(** * APsystems ECU scraper: shallow embedding of [apsystems_ecu.py]

    The development follows [custom_components/apsystems_scrap/apsystems_ecu.py]:
    the three data classes [SolarModule], [InverterData] and [EcuData], and
    [EcuClient.get_ecu_data], which reads the summary page, builds the gateway
    record field by field, then walks the rows of the realtime table and
    rebuilds the inverter / module hierarchy from the shape of the rows.
    The callers of the client are embedded after it: the entities of
    [sensor.py], the user step of [config_flow.py] and the coordinator of
    [coordinator.py].

    Conventions of the embedding.
    - A Python [str] is a Rocq [string]; each [ascii] stands for one code
      point below 256 (the only non-ASCII literal of the source is the
      three-code-point marker U+00C2 U+00B0 [C]).
    - Python exceptions are values of [exn]; a computation that may raise and
      that writes to the logger or to the network is a value of [M].
    - [float] and [datetime.strptime] are library primitives: they are the
      variables [float_of_string] and [strptime_opt] of the section [Client];
      [Sample] gives instances on which the results are run. *)

From Stdlib Require Import String Ascii List ZArith Bool Arith Lia.
Import ListNotations.
Open Scope string_scope.
Open Scope list_scope.
Open Scope nat_scope.

(** ** Python string primitives *)

Module PyStr.

(** [str.isspace] on one code point below 256. *)
Definition isspace (c : ascii) : bool :=
  let n := nat_of_ascii c in
  ((9 <=? n) && (n <=? 13)) || ((28 <=? n) && (n <=? 32))
  || (n =? 133) || (n =? 160).

Fixpoint lstrip (s : string) : string :=
  match s with
  | EmptyString => EmptyString
  | String c s' => if isspace c then lstrip s' else s
  end.

Fixpoint rstrip (s : string) : string :=
  match s with
  | EmptyString => EmptyString
  | String c s' =>
      match rstrip s' with
      | EmptyString => if isspace c then EmptyString else String c EmptyString
      | r => String c r
      end
  end.
(** * Energy Bodies: the pose-to-signal pipeline and the session averager

    A shallow embedding of [js/sketch.js] (and of the averaging classes that
    [eb-init.js] repeats verbatim).

    Numbers.  A JavaScript number is a binary64 float.  The embedding works in
    the exact fragment: a finite number is a rational [Q], arithmetic is
    exact, and two results are compared with [==] ([Qeq]).  The three
    non-finite floats are separate constructors of [num]; they only occur
    where the source tests for them ([Number.isFinite] in the averager).
    Pipeline functions return [option]: [None] stands for a call that throws,
    reads a coordinate of a part the pose does not have, or divides by zero.
    The source goes on from there with [NaN] or [Infinity] (an [Infinity] can
    even be clamped back to a finite number); the finite model does not
    follow it, so a statement about a run that returns [Some] is a statement
    about the runs on which no tick does any of this.  The last section of
    the definitions gives the arithmetic on [num] and, for the structure
    estimate and the sampler, what the source computes beyond the finite
    numbers.

    Besides the pipeline the file covers the page around it: the sampler
    and the throttled calls on the display ([emitPoseToControl],
    [emitPoseMetrics], [maybeEchoState]), the print flow
    ([onPrintAverageThenSnapshot]), the layout arithmetic of [draw] with the
    outline of [drawBodyShape], and the session entry points of
    [js/eb-init.js]. *)

From Stdlib Require Import QArith Qminmax Qabs Qround Qpower Lqa Lia ZArith.
From stdpp Require Import gmap strings list fin_maps.

Open Scope Q_scope.
Lemma to_uint_no_leading_zero (p : positive) (d : Decimal.uint) :
  Pos.to_uint p <> Decimal.D0 d.
Proof.
  intros E.
  pose proof (to_uint_unorm p) as U. rewrite E in U.
  rewrite DecimalFacts.unorm_D0 in U.
  assert (d = Decimal.Nil \/ d <> Decimal.Nil) as [-> | Hd]
    by (destruct d; auto; right; discriminate).
  - exact (DecimalPos.Unsigned.to_uint_nonzero p E).
  - pose proof (DecimalFacts.nb_digits_unorm d Hd) as L.
    rewrite U in L. simpl in L. lia.
Qed.

Lemma scan_nat_to_uint (p : positive) (rest : string) :
  stop rest ->
  scan_nat (string_of_uint (Pos.to_uint p) +:+ rest) = Some (Npos p, rest).
Proof.
  intros Hrest.
  pose proof (scan_digits_string_of_uint (Pos.to_uint p) rest Hrest) as Hs.
  pose proof (DecimalPos.Unsigned.of_to p) as Hof.
  pose proof (DecimalPos.Unsigned.to_uint_nonnil p) as Hnil.
  pose proof (to_uint_no_leading_zero p) as Hz.
  destruct (Pos.to_uint p) as [|d|d|d|d|d|d|d|d|d|d];
    [congruence | exfalso; exact (Hz d eq_refl) | ..];
    cbn [string_of_uint] in *; rewrite app_cons in *;
    unfold scan_nat; cbn [Ascii.eqb Bool.eqb is_digit digit_of_char];
    rewrite Hs, Hof; reflexivity.
Qed.

Lemma scan_int_encode (z : Z) (rest : string) :
  stop rest -> scan_int (encode_int z +:+ rest) = Some (z, rest).
Proof.
  intros Hrest. destruct z as [|p|p]; cbn [encode_int].
  - reflexivity.
  - pose proof (scan_nat_to_uint p rest Hrest) as Hn.
    pose proof (DecimalPos.Unsigned.to_uint_nonnil p) as Hnil.
    destruct (Pos.to_uint p) as [|d|d|d|d|d|d|d|d|d|d]; [congruence | ..];
      cbn [string_of_uint] in *; rewrite app_cons in *;
      unfold scan_int; cbn [Ascii.eqb Bool.eqb]; rewrite Hn; reflexivity.
  - rewrite app_cons. unfold scan_int. cbn [Ascii.eqb Bool.eqb].
    now rewrite (scan_nat_to_uint p rest Hrest).
Qed.

Lemma encode_int_head (z : Z) :
  exists c r, encode_int z = String c r /\ int_head c = true.
Proof.
  destruct z as [|p|p]; cbn [encode_int].
  - now exists "0"%char, EmptyString.
  - pose proof (DecimalPos.Unsigned.to_uint_nonnil p) as Hnil.
    destruct (Pos.to_uint p); [congruence | ..]; cbn [string_of_uint];
      eexists _, _; (split; [reflexivity | reflexivity]).
  - now eexists _, _.
Qed.

(** *** One step of each scanner *)

Lemma scan_once_number (f : nat) (c : ascii) (r : string) :
  int_head c = true ->
  scan_once (S f) (String c r)
  = match scan_int (String c r) with
    | Some (z, r') => Some (JInt z, r')
    | None => None
    end.
Proof.
  destruct c as [[] [] [] [] [] [] [] []]; try discriminate; reflexivity.
Qed.

Lemma scan_once_str (f : nat) (r : string) :
  scan_once (S f) (String dquote r)
  = match scanstring r with
    | Some (str, r') => Some (JStr str, r')
    | None => None
    end.
Proof. reflexivity. Qed.

Lemma scan_once_list (f : nat) (r : string) :
  scan_once (S f) (String "[" r)
  = match skip_ws r with
    | String c1 r1 =>
        if Ascii.eqb c1 "]" then Some (JList [], r1)
        else
          match scan_items f (String c1 r1) with
          | Some (vs, r') => Some (JList vs, r')
          | None => None
          end
    | EmptyString => None
    end.
Proof. reflexivity. Qed.

Lemma scan_once_dict (f : nat) (r : string) :
  scan_once (S f) (String "{" r)
  = match skip_ws r with
    | String c1 r1 =>
        if Ascii.eqb c1 "}" then Some (JDict [], r1)
        else
          match scan_pairs f (String c1 r1) with
          | Some (pairs, r') => Some (JDict (Dict.of_pairs pairs), r')
          | None => None
          end
    | EmptyString => None
    end.
Proof. reflexivity. Qed.

Lemma scan_items_S (f : nat) (s : string) :
  scan_items (S f) s
  = match scan_once f s with
    | Some (v, r) =>
        match skip_ws r with
        | String c r1 =>
            if Ascii.eqb c "]" then Some ([v], r1)
            else if Ascii.eqb c "," then
              match scan_items f (skip_ws r1) with
              | Some (vs, r') => Some (v :: vs, r')
              | None => None
              end
            else None
        | EmptyString => None
        end
    | None => None
    end.
Proof. reflexivity. Qed.

Lemma scan_pairs_S (f : nat) (r : string) :
  scan_pairs (S f) (String dquote r)
  = match scanstring r with
    | Some (key, r0) =>
        match skip_ws r0 with
        | String c r1 =>
            if Ascii.eqb c ":" then
              match scan_once f (skip_ws r1) with
              | Some (v, r2) =>
                  match skip_ws r2 with
                  | String c2 r3 =>
                      if Ascii.eqb c2 "}" then Some ([(key, v)], r3)
                      else if Ascii.eqb c2 "," then
                        match scan_pairs f (skip_ws r3) with
                        | Some (ps, r') => Some ((key, v) :: ps, r')
                        | None => None
                        end
                      else None
                  | EmptyString => None
                  end
              | None => None
              end
            else None
        | EmptyString => None
        end
    | None => None
    end.
Proof. reflexivity. Qed.

(** *** What an encoded value starts with *)

Lemma dumps_head (v : json) :
  exists c r, dumps v = String c r /\ value_head c = true.
Proof.
  destruct v as [|[]|z|s|l|d]; cbn [dumps]; rewrite ?app_cons;
    try (eexists _, _; split; reflexivity).
  destruct (encode_int_head z) as (c & r & -> & Hc).
  exists c, r. split; [reflexivity|].
  destruct c as [[] [] [] [] [] [] [] []]; try discriminate; reflexivity.
Qed.

Lemma value_head_ws (c : ascii) : value_head c = true -> is_ws c = false.
Proof.
  unfold value_head. destruct (is_ws c); [discriminate | reflexivity].
Qed.

Lemma join_cons2 (p q : string) (ps : list string) :
  join (p :: q :: ps) = p +:+ ", " +:+ join (q :: ps).
Proof. reflexivity. Qed.

(** *** Values read back *)

Lemma skip_ws_dumps (v : json) (rest : string) :
  skip_ws (dumps v +:+ rest) = dumps v +:+ rest.
Proof.
  destruct (dumps_head v) as (c & r & E & Hc).
  apply (skip_ws_headc _ c); [|now apply value_head_ws].
  apply headc_app. now rewrite E.
Qed.

Lemma scan_items_join (l : list json) :
  l <> [] -> Forall reads_back l ->
  forall (fuel : nat) (rest : string),
    String.length (join (map dumps l)) < fuel ->
    scan_items fuel (join (map dumps l) +:+ String "]" rest) = Some (l, rest).
Proof.
  induction l as [|v vs IH]; [congruence|].
  intros _ HF fuel rest Hlen.
  inversion HF as [|? ? Hv Hvs]; subst.
  destruct fuel as [|f]; [lia|].
  rewrite scan_items_S.
  destruct vs as [|v' vs'].
  - cbn [map join] in *.
    rewrite (Hv f (String "]" rest)); [reflexivity | lia | reflexivity].
  - cbn [map] in *. rewrite join_cons2 in *.
    rewrite !length_app_s in Hlen. cbn [String.length] in Hlen.
    rewrite !app_assoc_s, !app_cons, app_nil.
    rewrite (Hv f); [| lia | reflexivity].
    cbn [skip_ws is_ws Ascii.eqb Bool.eqb orb ch_tab ch_newline ch_return].
    change (dumps v' :: map dumps vs') with (map dumps (v' :: vs')).
    assert (Hskip : forall t, skip_ws (join (map dumps (v' :: vs')) +:+ t)
                              = join (map dumps (v' :: vs')) +:+ t).
    { intros t. destruct (dumps_head v') as (c & r & E & Hc).
      apply (skip_ws_headc _ c); [|now apply value_head_ws].
      apply headc_app. cbn [map]. destruct vs'; cbn [map join];
        [| rewrite E, app_cons]; now rewrite ?E. }
    rewrite Hskip, IH; [reflexivity | discriminate | assumption | ].
    cbn [map]. lia.
Qed.

Lemma encode_pair_app (kv : string * json) (tail : string) :
  encode_pair kv +:+ tail
  = String dquote
      (escape (fst kv)
         +:+ String dquote (String ":" (String " " (dumps (snd kv) +:+ tail)))).
Proof.
  unfold encode_pair.
  now rewrite app_assoc_s, encode_str_app, app_assoc_s, !app_cons, app_nil.
Qed.

Lemma length_encode_pair (kv : string * json) :
  String.length (dumps (snd kv)) + 4 <= String.length (encode_pair kv).
Proof.
  unfold encode_pair, encode_str.
  rewrite !length_app_s. cbn [String.length].
  rewrite !length_app_s. cbn [String.length]. lia.
Qed.

Lemma scan_pairs_join (d : list (string * json)) :
  d <> [] -> Forall (fun kv => reads_back (snd kv)) d ->
  forall (fuel : nat) (rest : string),
    String.length (join (map encode_pair d)) < fuel ->
    scan_pairs fuel (join (map encode_pair d) +:+ String "}" rest)
    = Some (d, rest).
Proof.
  induction d as [|[k v] kvs IH]; [congruence|].
  intros _ HF fuel rest Hlen.
  inversion HF as [|? ? Hv Hvs]; subst. cbn [snd] in Hv.
  destruct fuel as [|f]; [lia|].
  pose proof (length_encode_pair (k, v)) as Hk. cbn [snd] in Hk.
  destruct kvs as [|kv' kvs'].
  - cbn [map join] in *.
    rewrite encode_pair_app, scan_pairs_S, scanstring_escape. cbn [fst snd].
    cbn [skip_ws is_ws Ascii.eqb Bool.eqb orb ch_tab ch_newline ch_return].
    rewrite skip_ws_dumps, (Hv f); [reflexivity | lia | reflexivity].
  - cbn [map] in *. rewrite join_cons2 in *.
    rewrite !length_app_s in Hlen. cbn [String.length] in Hlen.
    rewrite app_assoc_s, encode_pair_app, scan_pairs_S, scanstring_escape.
    cbn [fst snd].
    cbn [skip_ws is_ws Ascii.eqb Bool.eqb orb ch_tab ch_newline ch_return].
    rewrite skip_ws_dumps, !app_assoc_s, !app_cons, app_nil.
    rewrite (Hv f); [| lia | reflexivity].
    cbn [skip_ws is_ws Ascii.eqb Bool.eqb orb ch_tab ch_newline ch_return].
    change (encode_pair kv' :: map encode_pair kvs')
      with (map encode_pair (kv' :: kvs')).
    assert (Hskip : forall t,
               skip_ws (join (map encode_pair (kv' :: kvs')) +:+ t)
               = join (map encode_pair (kv' :: kvs')) +:+ t).
    { intros t. apply (skip_ws_headc _ dquote); [|reflexivity].
      apply headc_app. cbn [map]. destruct kvs'; cbn [map join];
        unfold encode_pair, encode_str; now rewrite !app_cons. }
    rewrite Hskip, IH; [reflexivity | discriminate | assumption | ].
    cbn [map]. lia.
Qed.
********
What the exercise asks. In the data above, start at the line that has "app_assoc_s, encode_pair_app, scan_pairs_S, scanstring_escape.", stop after the line that has "unfold encode_pair, encode_str;", and print every line in between exactly as it stands.

Solution.
    rewrite app_assoc_s, encode_pair_app, scan_pairs_S, scanstring_escape.
    cbn [fst snd].
    cbn [skip_ws is_ws Ascii.eqb Bool.eqb orb ch_tab ch_newline ch_return].
    rewrite skip_ws_dumps, !app_assoc_s, !app_cons, app_nil.
    rewrite (Hv f); [| lia | reflexivity].
    cbn [skip_ws is_ws Ascii.eqb Bool.eqb orb ch_tab ch_newline ch_return].
    change (encode_pair kv' :: map encode_pair kvs')
      with (map encode_pair (kv' :: kvs')).
    assert (Hskip : forall t,
               skip_ws (join (map encode_pair (kv' :: kvs')) +:+ t)
               = join (map encode_pair (kv' :: kvs')) +:+ t).
    { intros t. apply (skip_ws_headc _ dquote); [|reflexivity].
      apply headc_app. cbn [map]. destruct kvs'; cbn [map join];
        unfold encode_pair, encode_str; now rewrite !app_cons. }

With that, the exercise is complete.